== Required work ==
Repeat only the lines below from the one containing "Definition as_string (j" through the one containing "list_to_map <$> mapM", inclusive, exactly as written.

Stored data entries

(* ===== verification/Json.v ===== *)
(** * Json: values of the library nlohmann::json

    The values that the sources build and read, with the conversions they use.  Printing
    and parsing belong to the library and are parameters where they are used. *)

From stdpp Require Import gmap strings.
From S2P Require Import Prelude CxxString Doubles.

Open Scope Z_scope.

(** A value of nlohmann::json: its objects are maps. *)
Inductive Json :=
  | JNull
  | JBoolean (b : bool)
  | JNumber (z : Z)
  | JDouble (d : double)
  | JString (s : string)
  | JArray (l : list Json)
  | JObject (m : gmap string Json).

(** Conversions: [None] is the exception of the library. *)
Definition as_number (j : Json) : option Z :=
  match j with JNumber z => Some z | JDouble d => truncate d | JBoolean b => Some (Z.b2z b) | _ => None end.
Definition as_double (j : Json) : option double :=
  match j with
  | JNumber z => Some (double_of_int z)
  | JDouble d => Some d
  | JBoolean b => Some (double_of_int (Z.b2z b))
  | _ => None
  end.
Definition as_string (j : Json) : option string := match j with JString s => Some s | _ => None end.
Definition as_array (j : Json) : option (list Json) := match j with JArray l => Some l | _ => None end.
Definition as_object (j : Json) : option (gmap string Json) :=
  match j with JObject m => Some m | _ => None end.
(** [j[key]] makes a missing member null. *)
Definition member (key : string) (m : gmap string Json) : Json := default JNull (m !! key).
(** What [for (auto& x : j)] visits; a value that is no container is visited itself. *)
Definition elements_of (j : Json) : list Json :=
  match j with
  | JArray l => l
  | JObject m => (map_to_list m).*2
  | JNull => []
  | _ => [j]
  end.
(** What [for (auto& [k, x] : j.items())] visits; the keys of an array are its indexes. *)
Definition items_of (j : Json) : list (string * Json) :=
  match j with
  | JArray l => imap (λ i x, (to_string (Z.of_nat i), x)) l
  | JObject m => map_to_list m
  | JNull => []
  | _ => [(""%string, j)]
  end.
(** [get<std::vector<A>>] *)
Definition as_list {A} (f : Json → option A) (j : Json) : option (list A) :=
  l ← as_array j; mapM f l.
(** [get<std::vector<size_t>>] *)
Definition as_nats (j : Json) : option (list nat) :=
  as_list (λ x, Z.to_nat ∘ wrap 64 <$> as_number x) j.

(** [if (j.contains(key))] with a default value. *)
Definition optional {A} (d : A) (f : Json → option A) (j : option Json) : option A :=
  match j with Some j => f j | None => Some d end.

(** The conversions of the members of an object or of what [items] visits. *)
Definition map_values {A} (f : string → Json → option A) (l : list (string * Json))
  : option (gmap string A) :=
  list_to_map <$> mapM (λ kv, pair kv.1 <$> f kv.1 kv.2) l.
---
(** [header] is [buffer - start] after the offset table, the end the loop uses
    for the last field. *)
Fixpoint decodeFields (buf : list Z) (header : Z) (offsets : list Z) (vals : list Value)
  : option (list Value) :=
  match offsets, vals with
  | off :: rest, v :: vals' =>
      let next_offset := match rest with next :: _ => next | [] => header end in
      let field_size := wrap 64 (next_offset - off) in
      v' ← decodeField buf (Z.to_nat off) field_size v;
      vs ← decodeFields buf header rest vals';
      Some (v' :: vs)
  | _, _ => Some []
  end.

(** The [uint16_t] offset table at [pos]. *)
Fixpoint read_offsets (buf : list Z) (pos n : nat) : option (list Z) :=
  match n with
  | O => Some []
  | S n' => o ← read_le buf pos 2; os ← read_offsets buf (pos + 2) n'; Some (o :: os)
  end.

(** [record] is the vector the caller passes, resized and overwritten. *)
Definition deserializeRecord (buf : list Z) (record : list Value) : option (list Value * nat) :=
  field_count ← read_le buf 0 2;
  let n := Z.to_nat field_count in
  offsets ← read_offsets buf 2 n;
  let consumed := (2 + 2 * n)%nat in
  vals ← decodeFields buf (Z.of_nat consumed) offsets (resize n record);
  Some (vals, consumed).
--
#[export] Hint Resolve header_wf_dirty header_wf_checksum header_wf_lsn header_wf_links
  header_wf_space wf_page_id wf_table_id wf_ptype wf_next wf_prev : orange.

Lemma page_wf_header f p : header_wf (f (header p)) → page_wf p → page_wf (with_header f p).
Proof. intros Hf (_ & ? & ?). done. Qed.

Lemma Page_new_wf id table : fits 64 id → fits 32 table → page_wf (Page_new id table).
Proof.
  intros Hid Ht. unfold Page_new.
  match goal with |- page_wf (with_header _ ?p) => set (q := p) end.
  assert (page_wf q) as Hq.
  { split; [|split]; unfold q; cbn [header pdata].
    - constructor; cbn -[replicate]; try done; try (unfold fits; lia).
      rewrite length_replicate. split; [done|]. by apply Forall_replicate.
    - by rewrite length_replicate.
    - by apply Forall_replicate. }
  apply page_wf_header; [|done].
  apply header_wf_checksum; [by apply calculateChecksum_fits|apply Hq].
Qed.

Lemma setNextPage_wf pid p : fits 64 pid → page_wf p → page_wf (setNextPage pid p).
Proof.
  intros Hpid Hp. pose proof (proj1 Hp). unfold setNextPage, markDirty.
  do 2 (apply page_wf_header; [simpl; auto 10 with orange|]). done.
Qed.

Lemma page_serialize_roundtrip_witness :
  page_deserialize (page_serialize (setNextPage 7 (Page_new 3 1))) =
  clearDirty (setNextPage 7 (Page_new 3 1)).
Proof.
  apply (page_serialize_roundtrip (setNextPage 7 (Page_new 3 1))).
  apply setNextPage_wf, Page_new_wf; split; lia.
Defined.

== Response to the exercise ==
Definition as_string (j : Json) : option string := match j with JString s => Some s | _ => None end.
Definition as_array (j : Json) : option (list Json) := match j with JArray l => Some l | _ => None end.
Definition as_object (j : Json) : option (gmap string Json) :=
  match j with JObject m => Some m | _ => None end.
(** [j[key]] makes a missing member null. *)
Definition member (key : string) (m : gmap string Json) : Json := default JNull (m !! key).
(** What [for (auto& x : j)] visits; a value that is no container is visited itself. *)
Definition elements_of (j : Json) : list Json :=
  match j with
  | JArray l => l
  | JObject m => (map_to_list m).*2
  | JNull => []
  | _ => [j]
  end.
(** What [for (auto& [k, x] : j.items())] visits; the keys of an array are its indexes. *)
Definition items_of (j : Json) : list (string * Json) :=
  match j with
  | JArray l => imap (λ i x, (to_string (Z.of_nat i), x)) l
  | JObject m => map_to_list m
  | JNull => []
  | _ => [(""%string, j)]
  end.
(** [get<std::vector<A>>] *)
Definition as_list {A} (f : Json → option A) (j : Json) : option (list A) :=
  l ← as_array j; mapM f l.
(** [get<std::vector<size_t>>] *)
Definition as_nats (j : Json) : option (list nat) :=
  as_list (λ x, Z.to_nat ∘ wrap 64 <$> as_number x) j.

(** [if (j.contains(key))] with a default value. *)
Definition optional {A} (d : A) (f : Json → option A) (j : option Json) : option A :=
  match j with Some j => f j | None => Some d end.

(** The conversions of the members of an object or of what [items] visits. *)
Definition map_values {A} (f : string → Json → option A) (l : list (string * Json))
  : option (gmap string A) :=
  list_to_map <$> mapM (λ kv, pair kv.1 <$> f kv.1 kv.2) l.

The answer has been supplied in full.